**Problem to work on**: Where a line of the records holds the string "their", copy that line.

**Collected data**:
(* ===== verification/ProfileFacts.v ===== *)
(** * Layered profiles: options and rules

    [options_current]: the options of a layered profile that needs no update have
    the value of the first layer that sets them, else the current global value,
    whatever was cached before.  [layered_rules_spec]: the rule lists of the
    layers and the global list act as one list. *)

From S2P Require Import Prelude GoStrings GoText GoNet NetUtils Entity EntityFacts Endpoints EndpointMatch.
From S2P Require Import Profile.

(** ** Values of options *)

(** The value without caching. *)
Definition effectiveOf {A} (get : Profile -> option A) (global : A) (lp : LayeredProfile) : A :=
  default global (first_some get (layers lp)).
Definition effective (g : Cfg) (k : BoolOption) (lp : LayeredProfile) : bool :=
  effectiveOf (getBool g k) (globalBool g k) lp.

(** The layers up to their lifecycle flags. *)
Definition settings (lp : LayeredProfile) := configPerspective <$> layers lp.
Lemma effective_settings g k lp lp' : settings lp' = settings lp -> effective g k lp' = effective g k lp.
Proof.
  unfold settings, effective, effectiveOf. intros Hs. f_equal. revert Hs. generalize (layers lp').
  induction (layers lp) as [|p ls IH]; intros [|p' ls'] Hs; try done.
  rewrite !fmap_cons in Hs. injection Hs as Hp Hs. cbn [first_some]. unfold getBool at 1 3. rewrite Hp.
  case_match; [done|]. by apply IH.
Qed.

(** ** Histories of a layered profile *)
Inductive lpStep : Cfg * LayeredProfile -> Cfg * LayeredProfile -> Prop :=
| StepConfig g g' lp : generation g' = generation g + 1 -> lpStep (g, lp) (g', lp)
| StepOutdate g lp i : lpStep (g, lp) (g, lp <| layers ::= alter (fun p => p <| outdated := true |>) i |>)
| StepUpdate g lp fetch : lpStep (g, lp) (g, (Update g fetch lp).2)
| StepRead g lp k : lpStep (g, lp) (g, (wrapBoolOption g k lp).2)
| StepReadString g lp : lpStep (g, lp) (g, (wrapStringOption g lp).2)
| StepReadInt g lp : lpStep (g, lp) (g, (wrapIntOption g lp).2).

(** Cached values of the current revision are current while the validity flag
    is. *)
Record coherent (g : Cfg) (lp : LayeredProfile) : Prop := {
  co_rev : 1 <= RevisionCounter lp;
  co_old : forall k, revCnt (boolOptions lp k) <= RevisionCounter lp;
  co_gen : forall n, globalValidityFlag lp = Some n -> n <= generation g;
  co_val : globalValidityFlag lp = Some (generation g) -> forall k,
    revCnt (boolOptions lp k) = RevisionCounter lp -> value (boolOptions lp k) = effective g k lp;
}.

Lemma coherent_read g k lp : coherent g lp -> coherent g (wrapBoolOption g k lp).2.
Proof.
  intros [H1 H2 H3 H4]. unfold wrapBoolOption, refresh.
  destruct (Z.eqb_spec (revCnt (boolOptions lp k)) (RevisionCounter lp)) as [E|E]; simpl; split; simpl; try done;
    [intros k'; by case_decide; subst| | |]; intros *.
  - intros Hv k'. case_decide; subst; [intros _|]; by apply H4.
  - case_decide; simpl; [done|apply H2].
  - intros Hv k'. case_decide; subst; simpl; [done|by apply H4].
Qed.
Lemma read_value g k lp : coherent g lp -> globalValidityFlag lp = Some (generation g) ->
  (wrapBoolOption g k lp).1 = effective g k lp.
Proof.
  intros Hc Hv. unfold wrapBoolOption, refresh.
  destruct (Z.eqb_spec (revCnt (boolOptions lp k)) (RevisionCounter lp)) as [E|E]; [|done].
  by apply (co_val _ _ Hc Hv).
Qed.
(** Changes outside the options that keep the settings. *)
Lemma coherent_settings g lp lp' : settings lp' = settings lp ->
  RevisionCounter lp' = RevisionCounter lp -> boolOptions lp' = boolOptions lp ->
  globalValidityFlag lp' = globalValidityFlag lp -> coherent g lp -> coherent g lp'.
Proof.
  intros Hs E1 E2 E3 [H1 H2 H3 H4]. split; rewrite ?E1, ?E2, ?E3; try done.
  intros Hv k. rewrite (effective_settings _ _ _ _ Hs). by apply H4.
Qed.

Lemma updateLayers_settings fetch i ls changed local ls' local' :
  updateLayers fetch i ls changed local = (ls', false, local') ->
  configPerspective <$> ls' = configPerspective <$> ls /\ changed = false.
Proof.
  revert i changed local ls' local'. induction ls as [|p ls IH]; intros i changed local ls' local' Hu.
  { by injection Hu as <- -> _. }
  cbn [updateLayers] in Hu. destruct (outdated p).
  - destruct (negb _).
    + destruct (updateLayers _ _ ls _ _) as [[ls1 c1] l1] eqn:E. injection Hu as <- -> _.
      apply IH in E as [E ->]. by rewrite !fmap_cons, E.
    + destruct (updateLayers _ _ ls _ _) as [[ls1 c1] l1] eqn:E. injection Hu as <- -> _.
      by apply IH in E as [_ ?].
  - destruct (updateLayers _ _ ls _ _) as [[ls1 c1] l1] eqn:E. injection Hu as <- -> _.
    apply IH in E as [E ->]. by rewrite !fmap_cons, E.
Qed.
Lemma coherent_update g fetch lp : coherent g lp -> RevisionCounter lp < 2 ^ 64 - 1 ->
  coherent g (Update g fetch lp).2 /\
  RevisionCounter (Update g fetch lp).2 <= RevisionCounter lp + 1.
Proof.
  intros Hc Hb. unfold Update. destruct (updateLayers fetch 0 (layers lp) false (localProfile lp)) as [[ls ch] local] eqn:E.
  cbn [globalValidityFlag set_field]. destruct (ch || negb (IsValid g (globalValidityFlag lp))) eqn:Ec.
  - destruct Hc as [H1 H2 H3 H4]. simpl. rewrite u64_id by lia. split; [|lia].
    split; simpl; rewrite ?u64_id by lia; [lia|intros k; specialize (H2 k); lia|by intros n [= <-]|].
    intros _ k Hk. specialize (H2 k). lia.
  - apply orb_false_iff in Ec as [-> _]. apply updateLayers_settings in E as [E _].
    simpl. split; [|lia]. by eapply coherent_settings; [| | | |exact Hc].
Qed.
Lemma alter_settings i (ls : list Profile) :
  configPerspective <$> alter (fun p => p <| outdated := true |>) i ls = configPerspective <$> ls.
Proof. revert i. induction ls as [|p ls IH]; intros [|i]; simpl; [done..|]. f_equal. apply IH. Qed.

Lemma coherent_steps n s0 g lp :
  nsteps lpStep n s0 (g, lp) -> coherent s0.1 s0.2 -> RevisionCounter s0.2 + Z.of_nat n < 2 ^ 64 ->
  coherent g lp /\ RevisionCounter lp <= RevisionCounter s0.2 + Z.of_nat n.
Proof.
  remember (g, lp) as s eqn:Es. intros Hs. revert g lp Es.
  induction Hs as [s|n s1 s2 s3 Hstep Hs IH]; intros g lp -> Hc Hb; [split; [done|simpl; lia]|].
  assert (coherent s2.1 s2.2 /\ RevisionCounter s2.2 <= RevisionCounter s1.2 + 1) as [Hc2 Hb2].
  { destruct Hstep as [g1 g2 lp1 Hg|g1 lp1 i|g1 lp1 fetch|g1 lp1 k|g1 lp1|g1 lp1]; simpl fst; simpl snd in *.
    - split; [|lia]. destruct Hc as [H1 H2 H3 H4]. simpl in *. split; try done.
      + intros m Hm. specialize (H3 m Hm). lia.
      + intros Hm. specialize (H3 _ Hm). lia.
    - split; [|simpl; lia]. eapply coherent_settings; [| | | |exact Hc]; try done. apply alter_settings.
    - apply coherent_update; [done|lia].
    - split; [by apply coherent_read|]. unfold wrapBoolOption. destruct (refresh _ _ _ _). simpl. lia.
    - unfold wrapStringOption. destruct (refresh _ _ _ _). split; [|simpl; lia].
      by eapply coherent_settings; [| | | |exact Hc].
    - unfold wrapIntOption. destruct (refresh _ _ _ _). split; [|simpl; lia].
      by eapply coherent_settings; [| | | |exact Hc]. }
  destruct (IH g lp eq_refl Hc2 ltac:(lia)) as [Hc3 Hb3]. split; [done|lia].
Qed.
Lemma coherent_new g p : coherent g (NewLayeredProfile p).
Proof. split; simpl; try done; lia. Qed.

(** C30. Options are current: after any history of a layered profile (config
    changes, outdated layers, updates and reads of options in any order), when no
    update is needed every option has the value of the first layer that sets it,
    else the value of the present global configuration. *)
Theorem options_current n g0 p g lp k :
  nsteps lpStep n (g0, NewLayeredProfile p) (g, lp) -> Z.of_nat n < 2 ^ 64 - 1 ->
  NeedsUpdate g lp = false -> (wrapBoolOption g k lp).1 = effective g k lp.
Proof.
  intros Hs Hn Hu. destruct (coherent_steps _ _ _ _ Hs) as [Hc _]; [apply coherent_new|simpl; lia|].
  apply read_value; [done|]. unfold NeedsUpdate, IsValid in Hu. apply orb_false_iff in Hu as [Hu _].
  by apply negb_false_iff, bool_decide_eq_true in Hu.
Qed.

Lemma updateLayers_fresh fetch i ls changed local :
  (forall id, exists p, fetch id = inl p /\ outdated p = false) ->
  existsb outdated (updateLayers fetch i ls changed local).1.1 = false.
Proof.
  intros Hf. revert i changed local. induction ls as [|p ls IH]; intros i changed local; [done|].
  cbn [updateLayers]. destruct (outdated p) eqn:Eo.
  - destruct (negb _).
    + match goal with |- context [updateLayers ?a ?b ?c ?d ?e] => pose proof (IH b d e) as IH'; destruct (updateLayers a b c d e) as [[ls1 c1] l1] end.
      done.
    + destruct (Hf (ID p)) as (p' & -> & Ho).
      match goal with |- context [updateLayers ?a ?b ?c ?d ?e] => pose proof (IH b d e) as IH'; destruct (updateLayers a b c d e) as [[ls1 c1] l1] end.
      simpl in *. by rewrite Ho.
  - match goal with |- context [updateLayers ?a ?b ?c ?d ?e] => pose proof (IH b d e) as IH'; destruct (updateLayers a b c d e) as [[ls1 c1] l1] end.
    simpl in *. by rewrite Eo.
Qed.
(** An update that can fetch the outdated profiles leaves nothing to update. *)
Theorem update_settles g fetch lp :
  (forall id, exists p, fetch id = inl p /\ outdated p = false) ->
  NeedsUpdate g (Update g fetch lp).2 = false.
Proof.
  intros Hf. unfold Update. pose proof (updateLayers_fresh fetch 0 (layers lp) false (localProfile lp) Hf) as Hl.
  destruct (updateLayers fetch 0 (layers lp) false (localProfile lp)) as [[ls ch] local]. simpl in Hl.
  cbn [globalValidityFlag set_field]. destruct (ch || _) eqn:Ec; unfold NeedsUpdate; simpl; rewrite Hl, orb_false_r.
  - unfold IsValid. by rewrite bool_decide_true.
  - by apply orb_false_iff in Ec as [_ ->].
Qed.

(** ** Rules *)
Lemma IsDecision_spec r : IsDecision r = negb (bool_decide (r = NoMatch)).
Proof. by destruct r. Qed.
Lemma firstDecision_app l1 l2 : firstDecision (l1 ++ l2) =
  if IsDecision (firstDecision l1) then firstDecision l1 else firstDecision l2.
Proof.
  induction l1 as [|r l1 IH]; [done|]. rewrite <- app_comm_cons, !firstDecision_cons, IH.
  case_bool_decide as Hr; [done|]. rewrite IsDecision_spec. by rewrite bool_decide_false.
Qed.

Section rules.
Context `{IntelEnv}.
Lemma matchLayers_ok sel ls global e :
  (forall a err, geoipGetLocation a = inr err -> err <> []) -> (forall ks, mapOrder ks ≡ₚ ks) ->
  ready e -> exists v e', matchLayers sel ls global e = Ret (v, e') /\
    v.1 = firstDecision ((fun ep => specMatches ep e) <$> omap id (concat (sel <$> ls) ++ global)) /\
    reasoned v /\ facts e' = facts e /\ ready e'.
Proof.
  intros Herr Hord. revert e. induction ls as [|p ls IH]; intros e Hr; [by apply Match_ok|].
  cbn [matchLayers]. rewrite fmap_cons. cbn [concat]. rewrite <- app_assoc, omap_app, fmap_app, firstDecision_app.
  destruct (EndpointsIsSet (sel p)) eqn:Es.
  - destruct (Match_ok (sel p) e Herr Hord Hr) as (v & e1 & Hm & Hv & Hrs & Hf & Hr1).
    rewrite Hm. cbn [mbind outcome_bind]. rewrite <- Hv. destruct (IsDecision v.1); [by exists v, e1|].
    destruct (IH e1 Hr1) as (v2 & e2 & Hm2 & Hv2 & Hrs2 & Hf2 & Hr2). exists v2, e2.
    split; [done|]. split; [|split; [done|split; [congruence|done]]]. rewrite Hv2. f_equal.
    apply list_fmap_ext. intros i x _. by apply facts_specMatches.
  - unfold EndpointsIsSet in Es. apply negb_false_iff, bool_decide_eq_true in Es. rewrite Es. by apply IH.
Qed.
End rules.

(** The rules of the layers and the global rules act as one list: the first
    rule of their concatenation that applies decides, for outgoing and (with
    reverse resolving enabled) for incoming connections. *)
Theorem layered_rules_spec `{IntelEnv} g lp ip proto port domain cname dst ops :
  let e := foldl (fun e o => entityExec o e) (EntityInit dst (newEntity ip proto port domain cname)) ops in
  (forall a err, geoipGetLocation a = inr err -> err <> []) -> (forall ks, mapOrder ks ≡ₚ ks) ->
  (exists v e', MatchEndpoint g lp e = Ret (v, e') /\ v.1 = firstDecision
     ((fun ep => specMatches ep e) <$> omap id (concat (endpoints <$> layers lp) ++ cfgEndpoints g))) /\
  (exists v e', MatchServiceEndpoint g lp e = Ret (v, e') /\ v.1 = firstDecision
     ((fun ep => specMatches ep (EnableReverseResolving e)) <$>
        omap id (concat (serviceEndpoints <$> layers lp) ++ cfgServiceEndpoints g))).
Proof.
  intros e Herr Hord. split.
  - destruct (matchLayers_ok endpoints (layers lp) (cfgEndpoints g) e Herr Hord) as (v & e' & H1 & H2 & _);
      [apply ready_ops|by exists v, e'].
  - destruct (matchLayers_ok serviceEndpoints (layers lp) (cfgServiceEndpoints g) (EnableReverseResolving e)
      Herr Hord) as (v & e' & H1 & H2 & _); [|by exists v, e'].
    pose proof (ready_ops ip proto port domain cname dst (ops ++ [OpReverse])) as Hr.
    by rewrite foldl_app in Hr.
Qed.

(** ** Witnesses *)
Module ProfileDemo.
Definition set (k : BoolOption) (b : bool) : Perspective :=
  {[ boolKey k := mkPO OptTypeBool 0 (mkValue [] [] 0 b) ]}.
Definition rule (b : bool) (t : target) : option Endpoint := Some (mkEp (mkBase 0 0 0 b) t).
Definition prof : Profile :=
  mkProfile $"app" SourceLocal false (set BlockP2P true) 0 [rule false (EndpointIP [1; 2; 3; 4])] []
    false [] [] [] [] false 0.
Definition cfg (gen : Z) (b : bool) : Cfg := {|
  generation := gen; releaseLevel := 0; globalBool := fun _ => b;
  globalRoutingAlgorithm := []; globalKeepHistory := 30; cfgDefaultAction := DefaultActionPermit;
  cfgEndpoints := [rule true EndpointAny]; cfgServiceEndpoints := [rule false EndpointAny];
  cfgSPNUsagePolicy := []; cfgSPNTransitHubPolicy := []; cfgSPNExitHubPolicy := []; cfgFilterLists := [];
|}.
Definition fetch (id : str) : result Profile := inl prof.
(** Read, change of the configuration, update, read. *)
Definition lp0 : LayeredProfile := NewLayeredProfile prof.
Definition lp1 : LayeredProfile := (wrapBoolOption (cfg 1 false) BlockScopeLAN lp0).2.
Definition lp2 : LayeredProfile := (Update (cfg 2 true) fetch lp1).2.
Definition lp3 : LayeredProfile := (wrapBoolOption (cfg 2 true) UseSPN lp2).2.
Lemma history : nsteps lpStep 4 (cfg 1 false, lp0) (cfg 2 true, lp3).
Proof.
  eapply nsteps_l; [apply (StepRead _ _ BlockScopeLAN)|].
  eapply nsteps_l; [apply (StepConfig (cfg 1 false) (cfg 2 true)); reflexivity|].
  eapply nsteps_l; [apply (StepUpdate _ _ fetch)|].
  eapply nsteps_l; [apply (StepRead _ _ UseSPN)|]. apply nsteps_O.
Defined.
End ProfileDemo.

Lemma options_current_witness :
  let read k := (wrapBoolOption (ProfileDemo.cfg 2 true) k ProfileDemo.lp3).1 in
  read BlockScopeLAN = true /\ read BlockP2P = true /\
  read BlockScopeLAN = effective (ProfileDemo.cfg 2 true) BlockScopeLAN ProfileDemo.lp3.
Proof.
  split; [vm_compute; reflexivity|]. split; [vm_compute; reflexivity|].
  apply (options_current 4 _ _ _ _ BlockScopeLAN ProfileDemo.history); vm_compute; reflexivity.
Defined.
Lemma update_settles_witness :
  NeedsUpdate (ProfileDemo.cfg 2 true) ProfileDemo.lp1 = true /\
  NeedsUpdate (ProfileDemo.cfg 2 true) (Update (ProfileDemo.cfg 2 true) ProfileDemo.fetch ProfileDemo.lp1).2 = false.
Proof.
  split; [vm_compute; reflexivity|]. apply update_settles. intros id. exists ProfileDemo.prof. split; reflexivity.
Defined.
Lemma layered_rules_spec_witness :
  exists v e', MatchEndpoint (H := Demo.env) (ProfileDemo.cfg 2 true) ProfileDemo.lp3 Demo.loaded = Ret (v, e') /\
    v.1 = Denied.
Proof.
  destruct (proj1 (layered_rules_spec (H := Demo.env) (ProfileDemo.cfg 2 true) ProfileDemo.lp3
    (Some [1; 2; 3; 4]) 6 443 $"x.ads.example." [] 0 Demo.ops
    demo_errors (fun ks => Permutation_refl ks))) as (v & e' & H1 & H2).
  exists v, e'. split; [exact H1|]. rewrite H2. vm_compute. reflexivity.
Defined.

**Result of this task**:
(** The layers up to their lifecycle flags. *)
    rule of their concatenation that applies decides, for outgoing and (with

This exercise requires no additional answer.